(* ===== verification/Backoff.v ===== *)
(** * Exponential back-off (backoff/backoff.go)

    [ComputeWith] in the arithmetic of [Float64], operation by operation.  The
    two random draws are arguments: [coin] is [rand.Intn(2)] and [u] is
    [rand.Float64()].  [backoff_bounds] brackets the delay for every draw. *)

From S2P Require Import Prelude Float64.

Local Open Scope Q_scope.

Definition DefaultBase : Z := (1 * Second)%Z.
Definition DefaultMax : Z := (60 * Second)%Z.
Definition DefaultJitter : float64 := rnd (20 # 100).

(** [math.Pow(2, e)] for an integral [e]: exact. *)
Definition Pow2 (e : float64) : float64 :=
  match e with
  | F q => F (Qred (two_to (Qfloor q)))
  | Infinity false => Infinity false
  | Infinity true => F 0
  | NaN => NaN
  end.

Definition ComputeWith (attempt base max : Z) (jitterFraction : float64) (coin : Z) (u : float64) : Z :=
  let attempt := if (attempt <? 1)%Z then 1%Z else attempt in
  let exp := of_int (attempt - 1) in
  let exp := if flt (F 62) exp then F 62 else exp in
  let delay := fmin (fmul (Seconds base) (Pow2 exp)) (Seconds max) in
  let sign := if (coin =? 0)%Z then F (-1 # 1) else F 1 in
  let jitter := fmul (fmul (fmul sign jitterFraction) u) delay in
  let total := fadd delay jitter in
  let total := if flt total (F 0) then F 0 else total in
  to_int (fmul total (of_int Second)).

Definition Compute_delay (attempt : Z) (coin : Z) (u : float64) : Z :=
  ComputeWith attempt DefaultBase DefaultMax DefaultJitter coin u.

Definition half : float64 := F (1 # 2).

Example compute_samples :
  map (fun n => Compute_delay n 1 (F 0)) [0; 1; 2; 3; 6; 7; 100]%Z
  = map (fun s => s * Second)%Z [1; 1; 2; 4; 32; 60; 60]%Z /\
  Compute_delay 3 0 half = 3600000000%Z /\ Compute_delay 3 1 half = 4400000000%Z.
Proof. vm_compute. done. Qed.

(** ** The exponent *)

(** The doublings of an attempt. *)
Definition doublings (attempt : Z) : Z := Z.min (Z.max attempt 1 - 1) 62.

Lemma inject_Z_le a b : inject_Z a <= inject_Z b <-> (a <= b)%Z.
Proof. by rewrite Zle_Qle. Qed.

Lemma of_int_big z : (62 < z < 2 ^ 63)%Z -> flt (F 62) (of_int z) = true.
Proof.
  intros Hz. unfold of_int. destruct (rnd_near (inject_Z z)) as (r & -> & _ & Hr & _).
  { apply (inject_Z_le 0). lia. }
  { change big with (inject_Z (2 ^ 200)). apply inject_Z_le. lia. }
  assert (inject_Z 63 <= inject_Z z) as H1 by (apply inject_Z_le; lia). change (inject_Z 63) with (63#1) in H1.
  cbn [flt]. apply negb_true_iff, not_true_iff_false. rewrite Qle_bool_iff. unfold eps, tiny in *. lra.
Qed.

Lemma exponent_value attempt :
  in_int64 attempt = true ->
  Pow2 (let e := of_int ((if (attempt <? 1)%Z then 1 else attempt) - 1) in if flt (F 62) e then F 62 else e)
  = F (Qred (inject_Z (2 ^ doublings attempt))).
Proof.
  intros Ha. set (z := ((if (attempt <? 1)%Z then 1 else attempt) - 1)%Z).
  assert (z = Z.max attempt 1 - 1)%Z as Hz by (unfold z; destruct (Z.ltb_spec attempt 1); lia).
  unfold doublings. rewrite <- Hz. cbv zeta. unfold in_int64 in Ha.
  destruct (Z.le_gt_cases z 62).
  - rewrite Z.min_l by lia. rewrite of_int_exact by lia.
    assert (flt (F 62) (F (inject_Z z)) = false) as ->.
    { cbn [flt]. apply negb_false_iff, Qle_bool_iff. change 62 with (inject_Z 62). apply inject_Z_le. lia. }
    cbn [Pow2]. rewrite Qfloor_Z. f_equal. apply Qred_complete, two_to_Z. lia.
  - rewrite Z.min_r by lia. rewrite of_int_big by lia. done.
Qed.

(** ** The bracket *)

(** The undisturbed delay. *)
Definition nominal (attempt base max : Z) : Z := Z.min (base * 2 ^ doublings attempt) max.

Definition ns (z : Z) : Q := inject_Z z * (1 # 1000000000).

(** A few roundings of [x]. *)
Definition close (x s : Q) : Prop := 0 <= s /\ x - 6 * x * eps - tiny <= s <= x + 6 * x * eps + tiny.

Lemma ns_le a b : (a <= b)%Z -> ns a <= ns b.
Proof. intros H. unfold ns. apply Qmult_le_compat_r; [by apply inject_Z_le|done]. Qed.

Lemma ns_range z : (0 <= z <= 2 ^ 45)%Z -> 0 <= ns z <= 35184372088832 # 1000000000.
Proof.
  intros [H1%ns_le H2%ns_le]. change (ns 0) with (0 # 1000000000) in H1.
  change (ns (2 ^ 45)) with (35184372088832 # 1000000000) in H2. lra.
Qed.

(** The exact doubling of a delay. *)
Lemma doubled_close k base :
  (0 <= k <= 62)%Z -> (0 <= base <= 2 ^ 45)%Z ->
  exists s, fmul (Seconds base) (F (Qred (inject_Z (2 ^ k)))) = F s /\ close (ns (base * 2 ^ k)) s.
Proof.
  intros Hk Hb. destruct (Seconds_rel base ltac:(lia)) as (b & -> & Hb0 & Hb1 & Hb2). fold (ns base) in *.
  pose proof (ns_range base Hb) as Hbq. set (p := Qred (inject_Z (2 ^ k))).
  assert (1 <= p <= 4611686018427387904) as Hp.
  { unfold p. rewrite Qred_correct. change 1 with (inject_Z 1). change 4611686018427387904 with (inject_Z (2 ^ 62)).
    rewrite !inject_Z_le. split; [apply (Z.pow_le_mono_r 2 0 k); lia|apply Z.pow_le_mono_r; lia]. }
  assert (ns (base * 2 ^ k) == ns base * p) as Hx.
  { unfold ns, p. rewrite Qred_correct, inject_Z_mult. ring. }
  cbn [fmul]. unfold close, eps, tiny in *. set (B := ns base) in *. set (X := ns (base * 2 ^ k)) in *. clearbody X B p.
  assert (0 <= b * p /\ B * p - (4 # 9007199254740992) * (B * p) <= b * p <= B * p + (4 # 9007199254740992) * (B * p) /\
          0 <= B * p <= 35184372088832 * 4611686018427387904) as (H0 & H1 & H2) by (repeat split; nra).
  destruct (rnd_near (b * p) H0) as (v & -> & Hv0 & Hv1 & Hv2).
  { unfold big. lra. }
  exists v. split; [done|]. unfold eps, tiny in *. lra.
Qed.

(** The delay before jitter, in seconds. *)
Lemma delay_close attempt base max :
  in_int64 attempt = true -> (0 <= base <= 2 ^ 45)%Z -> (0 <= max <= 2 ^ 45)%Z ->
  let e := of_int ((if (attempt <? 1)%Z then 1 else attempt) - 1) in
  exists s, fmin (fmul (Seconds base) (Pow2 (if flt (F 62) e then F 62 else e))) (Seconds max) = F s /\
    close (ns (nominal attempt base max)) s.
Proof.
  intros Ha Hb Hm. pose proof (exponent_value attempt Ha) as E. cbv zeta in *. rewrite E. clear E.
  unfold nominal. set (k := doublings attempt). assert (0 <= k <= 62)%Z as Hk by (unfold k, doublings; lia).
  destruct (doubled_close k base Hk Hb) as (b & -> & Hb0 & Hb1 & Hb2).
  destruct (Seconds_rel max ltac:(lia)) as (m & -> & Hm0 & Hm1 & Hm2). fold (ns max) in *.
  pose proof (ns_range max Hm) as Hmq. unfold close, eps, tiny in *.
  assert (Z.min (base * 2 ^ k) max = (base * 2 ^ k)%Z /\ ns (base * 2 ^ k) <= ns max \/
          Z.min (base * 2 ^ k) max = max /\ ns max <= ns (base * 2 ^ k)) as Hn.
  { destruct (Z.le_ge_cases (base * 2 ^ k) max); [left|right];
      [rewrite Z.min_l by done|rewrite Z.min_r by done]; split; auto using ns_le. }
  cbn [fmin flt]. destruct (Qle_bool m b) eqn:E.
  - exists m. split; [done|]. apply Qle_bool_iff in E. destruct Hn as [[-> Hn]|[-> Hn]]; lra.
  - exists b. split; [done|]. assert (b < m) by (apply Qnot_le_lt; rewrite <- Qle_bool_iff; congruence).
    destruct Hn as [[-> Hn]|[-> Hn]]; lra.
Qed.

(** ** Jitter *)

(** The jitter for either coin: at most the fraction of the delay, in size. *)
Lemma jitter_close coin j u s :
  0 <= j <= 1 -> 0 <= u <= 1 -> 0 <= s <= 100000 ->
  exists t, fmul (fmul (fmul (if (coin =? 0)%Z then F (-1 # 1) else F 1) (F j)) (F u)) (F s) = F t /\
    - (j * s) - 4 * s * eps - 4 * s * tiny - tiny <= t <= j * s + 4 * s * eps + 4 * s * tiny + tiny.
Proof.
  intros Hj Hu Hs.
  assert (exists a, fmul (if (coin =? 0)%Z then F (-1 # 1) else F 1) (F j) = F a /\
    - (j + j * eps + tiny) <= a <= j + j * eps + tiny) as (a & -> & Ha).
  { destruct (coin =? 0)%Z; cbn [fmul]; apply rnd_within; unfold big; lra. }
  cbn [fmul]. unfold eps, tiny in *.
  destruct (rnd_within (a * u) (j + j * eps + tiny)) as (b & -> & Hb); unfold eps, tiny, big in *; [nra|lra|].
  cbn [fmul]. set (B := j + j * (1 # 9007199254740992) + (1 # 1267650600228229401496703205376)) in *.
  destruct (rnd_within (b * s) ((B + B * eps + tiny) * s)) as (t & -> & Ht); unfold eps, tiny, big, B in *; [nra|nra|].
  exists t. split; [done|]. nra.
Qed.

(** From the delay and the jitter to nanoseconds. *)
Lemma total_bounds s t j X :
  0 <= j <= 1 -> 0 <= X <= 35185 -> close X s ->
  - (j * s) - 4 * s * eps - 4 * s * tiny - tiny <= t <= j * s + 4 * s * eps + 4 * s * tiny + tiny ->
  let total := fadd (F s) (F t) in
  let r := to_int (fmul (if flt total (F 0) then F 0 else total) (of_int Second)) in
  (0 <= r)%Z /\ (X - j * X) * 1000000000 - 2 <= inject_Z r <= (X + j * X) * 1000000000 + 1.
Proof.
  intros Hj HX (Hs0 & Hs) Ht. unfold eps, tiny in *. cbv zeta. cbn [fadd].
  assert (0 <= j * s <= s /\ j * X - (7 # 9007199254740992) * X - (1 # 1267650600228229401496703205376) <= j * s <=
    j * X + (7 # 9007199254740992) * X + (1 # 1267650600228229401496703205376) /\ 0 <= j * X <= X) as (J1 & J2 & J3)
    by (repeat split; nra).
  destruct (rnd_close (s + t) 80000) as (v & -> & Hv); unfold big; [lra..|]. unfold eps, tiny in *.
  assert (exists w, (if flt (F v) (F 0) then F 0 else F v) = F w /\ 0 <= w /\
    X - j * X - (1 # 10000000000) <= w <= X + j * X + (1 # 10000000000)) as (w & -> & Hw0 & Hw).
  { cbn [flt]. destruct (Qle_bool 0 v) eqn:E; cbn [negb].
    - exists v. apply Qle_bool_iff in E. split; [done|]. lra.
    - exists 0. split; [done|]. assert (v < 0) by (apply Qnot_le_lt; rewrite <- Qle_bool_iff; congruence). lra. }
  rewrite of_int_exact by (unfold Second; lia). cbn [fmul]. change (inject_Z Second) with 1000000000.
  destruct (rnd_near (w * 1000000000)) as (x & -> & Hx0 & Hx); unfold big; [lra..|]. unfold eps, tiny in *.
  destruct (to_int_bounds x) as (T0 & T1 & T2); [change (inject_Z (2 ^ 62)) with 4611686018427387904; lra|].
  split; [done|]. lra.
Qed.

(** The bracket, for use by the callers. *)
Lemma ComputeWith_bounds attempt base max j coin u :
  in_int64 attempt = true -> (0 <= base <= 2 ^ 45)%Z -> (0 <= max <= 2 ^ 45)%Z ->
  0 <= j <= 1 -> 0 <= u <= 1 ->
  let d := inject_Z (nominal attempt base max) in
  let r := ComputeWith attempt base max (F j) coin (F u) in
  (0 <= r)%Z /\ d - j * d - 2 <= inject_Z r <= d + j * d + 1.
Proof.
  intros Ha Hb Hm Hj Hu. cbv zeta. unfold ComputeWith.
  destruct (delay_close attempt base max Ha Hb Hm) as (s & E & Hs). cbv zeta in *. rewrite E.
  assert (0 <= ns (nominal attempt base max) <= 35185) as Hn.
  { assert (0 <= nominal attempt base max <= 2 ^ 45)%Z as H1%ns_range by (unfold nominal; nia). lra. }
  assert (0 <= s <= 100000) as Hs1 by (unfold close, eps, tiny in Hs; lra).
  destruct (jitter_close coin j u s Hj Hu Hs1) as (t & -> & Ht).
  pose proof (total_bounds s t j (ns (nominal attempt base max)) Hj Hn Hs Ht) as [R0 R]. cbv zeta in *.
  set (r := to_int _) in *. assert (ns (nominal attempt base max) * 1000000000 == inject_Z (nominal attempt base max)) as En.
  { unfold ns. ring. }
  split; [done|]. nra.
Qed.

(** For any attempt, any base and maximum of up to 2^45 ns (nine hours), any jitter fraction up to one
    and whatever the random draws, the delay is never negative and lies, up to two nanoseconds of
    rounding, within the given fraction of the nominal one, min(base * 2^(attempt-1), max). *)
Theorem backoff_bounds attempt base max j coin u :
  in_int64 attempt = true -> (0 <= base <= 2 ^ 45)%Z -> (0 <= max <= 2 ^ 45)%Z ->
  0 <= j <= 1 -> 0 <= u <= 1 ->
  let d := inject_Z (nominal attempt base max) in
  let r := ComputeWith attempt base max (F j) coin (F u) in
  (0 <= r)%Z /\ d - j * d - 2 <= inject_Z r <= d + j * d + 1.
Proof. apply ComputeWith_bounds. Qed.


Lemma backoff_bounds_witness :
  let r := ComputeWith 3 DefaultBase DefaultMax (F (1 # 5)) 1 (F (1 # 2)) in
  (0 <= r)%Z /\ inject_Z r <= 4000000000 + (1 # 5) * 4000000000 + 1.
Proof.
  pose proof (backoff_bounds 3 DefaultBase DefaultMax (1 # 5) 1 (1 # 2)) as H.
  split; [apply H; (reflexivity || (unfold DefaultBase, DefaultMax, Second; lia) || lra)|].
  apply H; (reflexivity || (unfold DefaultBase, DefaultMax, Second; lia) || lra).
Defined.

(** [Compute]: at most a fifth above the nominal delay. *)
Lemma Compute_bounds attempt coin u :
  in_int64 attempt = true -> 0 <= u <= 1 ->
  (0 <= Compute_delay attempt coin (F u))%Z /\
  (5 * Compute_delay attempt coin (F u) <= 6 * nominal attempt DefaultBase DefaultMax + 10)%Z.
Proof.
  intros Ha Hu. unfold Compute_delay. change DefaultJitter with (F (3602879701896397 # 18014398509481984)).
  destruct (ComputeWith_bounds attempt DefaultBase DefaultMax (3602879701896397 # 18014398509481984) coin u)
    as [H0 [_ H1]]; [done|unfold DefaultBase, Second; lia|unfold DefaultMax, Second; lia|lra|done|].
  split; [done|]. rewrite Zle_Qle, inject_Z_plus, !inject_Z_mult. change (inject_Z 10) with 10.
  change (inject_Z 5) with 5. change (inject_Z 6) with 6.
  assert (inject_Z (nominal attempt DefaultBase DefaultMax) <= 60000000000) as Hn.
  { change 60000000000 with (inject_Z DefaultMax). rewrite <- Zle_Qle. unfold nominal. lia. }
  lra.
Qed.

(** The jitter is added after the cap: the delay can exceed [DefaultMax]. *)
Lemma delay_exceeds_cap : (DefaultMax < Compute_delay 7 1 half)%Z /\ Compute_delay 7 1 half = 66000000000%Z.
Proof. vm_compute. done. Qed.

Task goal -
Note which lines carry the word "exists" in the material, then copy each of them.

Reply to the task -
  exists s, fmul (Seconds base) (F (Qred (inject_Z (2 ^ k)))) = F s /\ close (ns (base * 2 ^ k)) s.
  exists v. split; [done|]. unfold eps, tiny in *. lra.
  exists s, fmin (fmul (Seconds base) (Pow2 (if flt (F 62) e then F 62 else e))) (Seconds max) = F s /\
  - exists m. split; [done|]. apply Qle_bool_iff in E. destruct Hn as [[-> Hn]|[-> Hn]]; lra.
  - exists b. split; [done|]. assert (b < m) by (apply Qnot_le_lt; rewrite <- Qle_bool_iff; congruence).
  exists t, fmul (fmul (fmul (if (coin =? 0)%Z then F (-1 # 1) else F 1) (F j)) (F u)) (F s) = F t /\
  assert (exists a, fmul (if (coin =? 0)%Z then F (-1 # 1) else F 1) (F j) = F a /\
  exists t. split; [done|]. nra.
  assert (exists w, (if flt (F v) (F 0) then F 0 else F v) = F w /\ 0 <= w /\
    - exists v. apply Qle_bool_iff in E. split; [done|]. lra.
    - exists 0. split; [done|]. assert (v < 0) by (apply Qnot_le_lt; rewrite <- Qle_bool_iff; congruence). lra. }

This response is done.